A conservative advocacy group has filed a Freedom of Information Act lawsuit to gain access to Secret Service records tied to Hunter Biden.

Judicial Watch said it had filed a FOIA request with the Secret Service in March for “any and all records concerning the use of security and/or other services to Hunter Biden and any companions on any international travel” from 2010 to 2013.

The organization also submitted FOIA requests in April for “any and all records concerning the use of security and/or other services to Hunter Biden and any companions” and any records related to the use of taxpayer funds for the younger Biden’s security from the day of President Joe Biden’s inauguration to the present day, as well as for all records tied to taxpayer funds going to provide security for Hunter Biden and any associates in Malibu, California.

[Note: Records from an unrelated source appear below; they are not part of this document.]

(** More processes, fewer constraints, a wilder environment: more steps. *)
Lemma sys_step_mono {W T Id} (apart apart' : Id → Id → Prop) (may_start may_start' : Id → prog W T → Prop)
    (env env' : W → W → Prop) s s' :
  (∀ t t', apart t t' → apart' t t') → (∀ t p, may_start t p → may_start' t p) →
  (∀ w w', env w w' → env' w w') →
  rtc (sys_step apart may_start env) s s' → rtc (sys_step apart' may_start' env') s s'.
Proof.
  intros Ha Hm He. apply rtc_congruence with (f := id). intros s1 s2 Hs. cbv [id].
  destruct Hs as [w ps t p Hp Hap|w w' ps1 t p p' ps2 Hstep|w ps1 p ps2|w w' ps Hw].
  - apply sys_start; [by apply Hm|]. eapply Forall_impl; [exact Hap|]. intros q []. auto.
  - by apply sys_act.
  - apply sys_crash.
  - by apply sys_env, He.
Qed.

The younger Biden’s Secret Service detail is reportedly paying approximately $30,000 a month of taxpayer money to rent a mansion near his home in Malibu.

Judicial Watch President Tom Fitton contended that “the Secret Service is violating FOIA law by slow-rolling and hiding Hunter Biden records.”

The lawsuit was filed with the U.S. District Court for the District of Columbia.

Congressional Republicans also believe they have run into problems getting their hands on Biden’s Secret Service records. The Secret Service has told Republican investigators it cannot find communications related to Hunter’s travels for 2010, 2011, or 2013 — when his father was vice president.

Sens. Chuck Grassley (R-IA) and Ron Johnson (R-WI) sent the Secret Service a letter earlier this year seeking unredacted records tied to the travels that the president’s son made between January 2009 and January 2017. They asked for full travel records and criticized the agency for years of “inappropriate redactions” — especially those related to a controversial Kazakhstan trip in 2014. The senators also lamented that three years of documents seemed to be missing entirely.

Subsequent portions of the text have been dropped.